*Exercise aim*:
Copy word for word, please, the lines of the entries below running from the one containing "pose proof (reachable_wf st0 Hr) as Hwf." to the one containing "Hl, Hv, Hch.", both ends included.

*Data for this exercise*:
+++++

(** C3. When the user answers the prompt the manager holds with "No, don't
    ask again in this session", Qt calls [auto_save_done], which sets
    [autosave_session_mute] and calls [start_autosave_timer(quit=True)]: it
    returns, its calls begin with the stop of the running timer (if one
    runs), no timer is started and no timer runs afterwards.  From then on,
    whatever happens in the session (timer expiries, answers to any prompt,
    scene events, setup, changes of the interval or of the host), the flag
    stays set, no timer runs, and the trace gains neither a timer start nor
    the show of a prompt; [should_autosave_timer_run] returns False, as it
    does in every state where the flag is set. *)
Theorem mute_ends_prompting
    (st0 : state) (m i : nat) (a : answer) (b : QMessageBox) (r : button_role)
    (evs : list event) (st2 : state) :
  reachable st0 ->
  autosave_msg st0 = Some m ->
  msgs st0 !! m = Some b ->
  mb_visible b = true ->
  chosen b a = Some i ->
  mb_buttons b !! i = Some (mute_label, r) ->
  let st := pressed m i st0 in
  let st1 := snd (auto_save_done (Z.of_nat i) st) in
  steps evs st1 = Some st2 ->
  step (Answer m a) st0 = Some st1 /\
  auto_save_done (Z.of_nat i) st = start_autosave_timer true (set_mute true st) /\
  fst (auto_save_done (Z.of_nat i) st) = Ret tt /\
  autosave_session_mute st1 = true /\
  idle st1 /\
  (exists rest, new_calls st0 st1 = stop_calls st0 ++ rest) /\
  forallb quiet (new_calls st0 st1) = true /\
  autosave_session_mute st2 = true /\
  idle st2 /\
  forallb quiet (new_calls st1 st2) = true /\
  fst (should_autosave_timer_run st2) = Ret false /\
  (forall s, autosave_session_mute s = true ->
             fst (should_autosave_timer_run s) = Ret false).
Proof.
  intros Hr Hm Hl Hv Hch Hb. cbv zeta. intros Hsteps.
  pose proof (reachable_wf st0 Hr) as Hwf.
  pose proof (pressed_wf m i st0 Hwf) as Hwfp.
  pose proof (pressed_clicked_text m i st0 b r mute_label Hm Hl Hb) as Hc.
  assert (Heq : auto_save_done (Z.of_nat i) (pressed m i st0) =
                start_autosave_timer true (set_mute true (pressed m i st0))).
  { rewrite auto_save_done_eq, Hc. reflexivity. }
  set (st1 := snd (auto_save_done (Z.of_nat i) (pressed m i st0))) in *.
  assert (Hstep : step (Answer m a) st0 = Some st1).
  { cbn [step]. rewrite Hl, Hv, Hch.
    destruct Hwf as (_ & _ & _ & Hf). now rewrite (Hf m b Hl). }
  destruct (auto_save_done_muted (Z.of_nat i) (set_mute true (pressed m i st0)) eq_refl)
    as (_ & _).
  assert (Hmute1 : autosave_session_mute st1 = true).
  { unfold st1. rewrite Heq.
    destruct (start_autosave_timer_frame true (set_mute true (pressed m i st0))) as (E & _).
    now rewrite E. }
  assert (Hwf1 : wf st1) by exact (step_wf _ _ _ Hwf Hstep).
  assert (Hq : extends quiet st0 st1).
  { unfold st1. rewrite Heq.
    apply (extends_same_trace _ _ (set_mute true (pressed m i st0))); [reflexivity|].
    apply start_autosave_timer_quiet. now left. }
  destruct (steps_muted evs st1 st2 (conj Hmute1 Hwf1) Hsteps) as ((Hmute2 & Hwf2) & Hq2).
  split; [exact Hstep|]. split; [exact Heq|].
  split; [rewrite Heq; apply start_autosave_timer_quit_returns|].
  split; [exact Hmute1|].
  split; [exact (proj1 (proj2 Hwf1) Hmute1)|].
  split.
  { destruct (start_autosave_timer_first true (set_mute true (pressed m i st0)))
      as (rest & E & _).
    exists rest. unfold st1. rewrite Heq. exact E. }
  split; [now apply extends_new_calls|].
  split; [exact Hmute2|].
  split; [exact (proj1 (proj2 Hwf2) Hmute2)|].
  split; [now apply extends_new_calls|].
  split; [now apply should_autosave_timer_run_muted|].
  exact should_autosave_timer_run_muted.
Qed.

+++++

*The answer*:
  pose proof (reachable_wf st0 Hr) as Hwf.
  pose proof (pressed_wf m i st0 Hwf) as Hwfp.
  pose proof (pressed_clicked_text m i st0 b r mute_label Hm Hl Hb) as Hc.
  assert (Heq : auto_save_done (Z.of_nat i) (pressed m i st0) =
                start_autosave_timer true (set_mute true (pressed m i st0))).
  { rewrite auto_save_done_eq, Hc. reflexivity. }
  set (st1 := snd (auto_save_done (Z.of_nat i) (pressed m i st0))) in *.
  assert (Hstep : step (Answer m a) st0 = Some st1).
  { cbn [step]. rewrite Hl, Hv, Hch.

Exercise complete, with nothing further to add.